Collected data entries
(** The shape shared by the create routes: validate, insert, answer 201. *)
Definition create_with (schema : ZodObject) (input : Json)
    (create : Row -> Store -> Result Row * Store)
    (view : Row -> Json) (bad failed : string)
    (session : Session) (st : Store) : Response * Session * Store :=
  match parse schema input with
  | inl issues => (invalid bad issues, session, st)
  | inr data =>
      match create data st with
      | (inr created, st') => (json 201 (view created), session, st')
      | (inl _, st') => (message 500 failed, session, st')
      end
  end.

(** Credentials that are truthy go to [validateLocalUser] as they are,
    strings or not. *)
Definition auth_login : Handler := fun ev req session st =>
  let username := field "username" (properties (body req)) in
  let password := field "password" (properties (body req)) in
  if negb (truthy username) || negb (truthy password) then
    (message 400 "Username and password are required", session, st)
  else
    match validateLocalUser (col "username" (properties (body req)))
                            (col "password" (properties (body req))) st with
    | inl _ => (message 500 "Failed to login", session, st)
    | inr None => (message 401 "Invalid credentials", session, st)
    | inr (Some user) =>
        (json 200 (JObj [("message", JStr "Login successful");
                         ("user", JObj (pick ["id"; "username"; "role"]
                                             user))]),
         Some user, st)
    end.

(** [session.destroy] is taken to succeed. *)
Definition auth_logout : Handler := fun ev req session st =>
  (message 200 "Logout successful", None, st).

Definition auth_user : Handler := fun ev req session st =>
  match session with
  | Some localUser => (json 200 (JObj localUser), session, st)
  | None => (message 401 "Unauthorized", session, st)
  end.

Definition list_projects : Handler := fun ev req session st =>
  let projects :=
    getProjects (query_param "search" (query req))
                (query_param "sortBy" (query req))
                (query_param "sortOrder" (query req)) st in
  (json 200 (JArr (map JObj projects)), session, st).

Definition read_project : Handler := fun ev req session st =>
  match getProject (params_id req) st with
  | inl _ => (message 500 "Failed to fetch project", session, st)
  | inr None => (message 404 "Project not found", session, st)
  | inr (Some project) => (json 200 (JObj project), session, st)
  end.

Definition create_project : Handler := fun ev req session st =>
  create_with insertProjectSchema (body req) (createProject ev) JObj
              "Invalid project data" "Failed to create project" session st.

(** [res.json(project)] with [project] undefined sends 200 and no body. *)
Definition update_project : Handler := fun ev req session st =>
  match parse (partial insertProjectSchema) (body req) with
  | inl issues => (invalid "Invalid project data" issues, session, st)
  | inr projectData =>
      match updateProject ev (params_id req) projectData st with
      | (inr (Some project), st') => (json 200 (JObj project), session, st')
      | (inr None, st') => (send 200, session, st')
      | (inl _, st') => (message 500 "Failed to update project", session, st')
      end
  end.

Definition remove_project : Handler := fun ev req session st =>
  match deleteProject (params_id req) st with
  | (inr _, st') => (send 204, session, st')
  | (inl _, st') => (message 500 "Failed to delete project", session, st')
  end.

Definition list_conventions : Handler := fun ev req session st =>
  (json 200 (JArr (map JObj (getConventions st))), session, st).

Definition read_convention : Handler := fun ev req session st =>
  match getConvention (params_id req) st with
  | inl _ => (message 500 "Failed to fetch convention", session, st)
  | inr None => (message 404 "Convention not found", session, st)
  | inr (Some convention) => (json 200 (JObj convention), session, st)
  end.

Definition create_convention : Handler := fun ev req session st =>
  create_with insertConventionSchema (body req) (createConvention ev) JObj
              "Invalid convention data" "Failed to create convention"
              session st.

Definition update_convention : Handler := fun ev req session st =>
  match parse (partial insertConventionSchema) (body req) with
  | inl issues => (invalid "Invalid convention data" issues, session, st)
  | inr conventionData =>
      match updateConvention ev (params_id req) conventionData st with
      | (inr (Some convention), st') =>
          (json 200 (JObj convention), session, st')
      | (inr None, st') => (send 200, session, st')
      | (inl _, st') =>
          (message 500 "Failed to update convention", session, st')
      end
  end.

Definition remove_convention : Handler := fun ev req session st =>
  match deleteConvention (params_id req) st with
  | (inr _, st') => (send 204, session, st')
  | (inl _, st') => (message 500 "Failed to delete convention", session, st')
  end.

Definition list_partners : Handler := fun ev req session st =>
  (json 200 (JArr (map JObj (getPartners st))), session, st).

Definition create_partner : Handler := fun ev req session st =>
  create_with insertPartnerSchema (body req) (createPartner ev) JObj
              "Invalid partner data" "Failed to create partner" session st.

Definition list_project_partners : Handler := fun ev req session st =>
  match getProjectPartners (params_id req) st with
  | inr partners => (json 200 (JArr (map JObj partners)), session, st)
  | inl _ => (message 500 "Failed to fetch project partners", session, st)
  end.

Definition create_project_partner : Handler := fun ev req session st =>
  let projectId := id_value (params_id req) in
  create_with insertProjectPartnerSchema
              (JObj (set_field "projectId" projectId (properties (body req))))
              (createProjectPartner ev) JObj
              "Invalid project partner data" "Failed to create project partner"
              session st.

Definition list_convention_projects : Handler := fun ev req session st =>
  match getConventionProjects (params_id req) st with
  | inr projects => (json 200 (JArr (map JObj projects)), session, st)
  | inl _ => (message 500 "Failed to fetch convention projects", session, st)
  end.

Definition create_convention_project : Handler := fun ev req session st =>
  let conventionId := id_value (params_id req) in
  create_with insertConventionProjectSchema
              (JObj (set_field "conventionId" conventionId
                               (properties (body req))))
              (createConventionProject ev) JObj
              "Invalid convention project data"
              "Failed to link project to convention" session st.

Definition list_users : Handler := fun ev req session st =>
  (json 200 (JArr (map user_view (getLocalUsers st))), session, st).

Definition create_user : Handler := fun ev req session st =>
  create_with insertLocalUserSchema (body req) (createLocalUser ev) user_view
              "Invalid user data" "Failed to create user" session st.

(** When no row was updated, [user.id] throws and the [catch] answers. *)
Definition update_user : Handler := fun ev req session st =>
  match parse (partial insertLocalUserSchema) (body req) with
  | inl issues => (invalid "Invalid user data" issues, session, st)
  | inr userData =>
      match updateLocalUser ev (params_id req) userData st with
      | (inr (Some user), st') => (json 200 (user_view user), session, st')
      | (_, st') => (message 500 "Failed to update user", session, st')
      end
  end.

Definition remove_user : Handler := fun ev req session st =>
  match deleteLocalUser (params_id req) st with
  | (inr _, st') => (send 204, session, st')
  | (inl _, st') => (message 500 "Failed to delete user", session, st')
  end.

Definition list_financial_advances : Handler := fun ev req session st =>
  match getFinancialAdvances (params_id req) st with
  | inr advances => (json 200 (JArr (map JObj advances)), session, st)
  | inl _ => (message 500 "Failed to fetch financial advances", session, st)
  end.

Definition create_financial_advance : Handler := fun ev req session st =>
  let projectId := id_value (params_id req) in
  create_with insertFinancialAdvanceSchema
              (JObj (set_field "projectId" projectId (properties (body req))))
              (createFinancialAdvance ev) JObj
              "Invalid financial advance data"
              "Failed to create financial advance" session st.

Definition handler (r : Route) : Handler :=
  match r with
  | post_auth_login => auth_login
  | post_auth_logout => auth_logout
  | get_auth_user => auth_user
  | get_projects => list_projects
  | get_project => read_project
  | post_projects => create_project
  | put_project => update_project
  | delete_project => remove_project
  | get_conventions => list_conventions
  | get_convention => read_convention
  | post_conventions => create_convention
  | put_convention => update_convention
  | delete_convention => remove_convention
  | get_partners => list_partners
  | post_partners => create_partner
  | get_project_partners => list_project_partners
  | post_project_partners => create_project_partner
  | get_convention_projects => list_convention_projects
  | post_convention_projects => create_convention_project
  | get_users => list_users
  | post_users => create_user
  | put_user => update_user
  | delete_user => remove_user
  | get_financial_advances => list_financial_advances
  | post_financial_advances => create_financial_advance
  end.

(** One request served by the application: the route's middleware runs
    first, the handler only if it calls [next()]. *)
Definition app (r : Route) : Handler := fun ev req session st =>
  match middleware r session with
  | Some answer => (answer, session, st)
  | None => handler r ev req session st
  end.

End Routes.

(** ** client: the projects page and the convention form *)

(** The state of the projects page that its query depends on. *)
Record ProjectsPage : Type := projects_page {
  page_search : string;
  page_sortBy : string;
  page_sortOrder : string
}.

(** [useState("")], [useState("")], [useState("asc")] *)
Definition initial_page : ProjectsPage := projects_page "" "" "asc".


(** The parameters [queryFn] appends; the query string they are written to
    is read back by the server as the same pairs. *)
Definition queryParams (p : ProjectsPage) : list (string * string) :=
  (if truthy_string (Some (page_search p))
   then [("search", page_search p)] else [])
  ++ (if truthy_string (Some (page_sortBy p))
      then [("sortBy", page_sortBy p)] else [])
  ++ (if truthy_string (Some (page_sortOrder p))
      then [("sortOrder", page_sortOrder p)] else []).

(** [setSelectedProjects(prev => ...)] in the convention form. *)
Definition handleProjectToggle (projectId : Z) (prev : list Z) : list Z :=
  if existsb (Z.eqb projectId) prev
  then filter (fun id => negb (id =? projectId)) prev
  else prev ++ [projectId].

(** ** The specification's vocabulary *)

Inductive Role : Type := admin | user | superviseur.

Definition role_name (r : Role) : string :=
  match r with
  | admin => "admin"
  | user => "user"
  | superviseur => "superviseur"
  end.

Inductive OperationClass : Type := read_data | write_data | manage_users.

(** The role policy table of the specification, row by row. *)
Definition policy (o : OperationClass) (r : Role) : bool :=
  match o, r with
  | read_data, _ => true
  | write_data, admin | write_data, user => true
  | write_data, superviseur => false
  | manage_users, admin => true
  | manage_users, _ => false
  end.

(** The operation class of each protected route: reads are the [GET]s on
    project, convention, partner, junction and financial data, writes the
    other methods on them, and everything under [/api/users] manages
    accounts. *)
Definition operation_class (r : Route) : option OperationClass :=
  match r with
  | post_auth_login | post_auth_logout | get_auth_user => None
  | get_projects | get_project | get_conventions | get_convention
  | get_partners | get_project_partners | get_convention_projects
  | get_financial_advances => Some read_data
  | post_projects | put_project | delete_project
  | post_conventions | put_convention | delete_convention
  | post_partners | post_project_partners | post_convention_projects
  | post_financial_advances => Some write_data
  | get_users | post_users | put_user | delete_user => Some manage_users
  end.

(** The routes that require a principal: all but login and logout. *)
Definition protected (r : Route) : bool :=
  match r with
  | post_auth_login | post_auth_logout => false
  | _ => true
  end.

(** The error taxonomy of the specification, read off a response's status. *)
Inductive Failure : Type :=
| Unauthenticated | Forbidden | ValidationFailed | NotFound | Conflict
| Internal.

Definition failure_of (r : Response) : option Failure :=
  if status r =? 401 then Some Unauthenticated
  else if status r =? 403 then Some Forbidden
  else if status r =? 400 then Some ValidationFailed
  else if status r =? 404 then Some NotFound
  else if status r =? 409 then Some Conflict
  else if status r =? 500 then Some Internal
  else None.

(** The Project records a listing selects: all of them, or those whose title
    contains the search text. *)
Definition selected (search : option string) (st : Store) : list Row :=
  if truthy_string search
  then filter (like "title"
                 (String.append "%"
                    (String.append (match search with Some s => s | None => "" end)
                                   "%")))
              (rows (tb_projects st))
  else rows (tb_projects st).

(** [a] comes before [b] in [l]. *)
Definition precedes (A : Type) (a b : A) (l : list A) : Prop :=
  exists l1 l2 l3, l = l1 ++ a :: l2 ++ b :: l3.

▶ [ABOUT THIS TASK]
Retype the first line of the entries and every line after it, please, through the line that contains "match create data st with". Add nothing.

▶ [TASK SOLUTION]
(** The shape shared by the create routes: validate, insert, answer 201. *)
Definition create_with (schema : ZodObject) (input : Json)
    (create : Row -> Store -> Result Row * Store)
    (view : Row -> Json) (bad failed : string)
    (session : Session) (st : Store) : Response * Session * Store :=
  match parse schema input with
  | inl issues => (invalid bad issues, session, st)
  | inr data =>
      match create data st with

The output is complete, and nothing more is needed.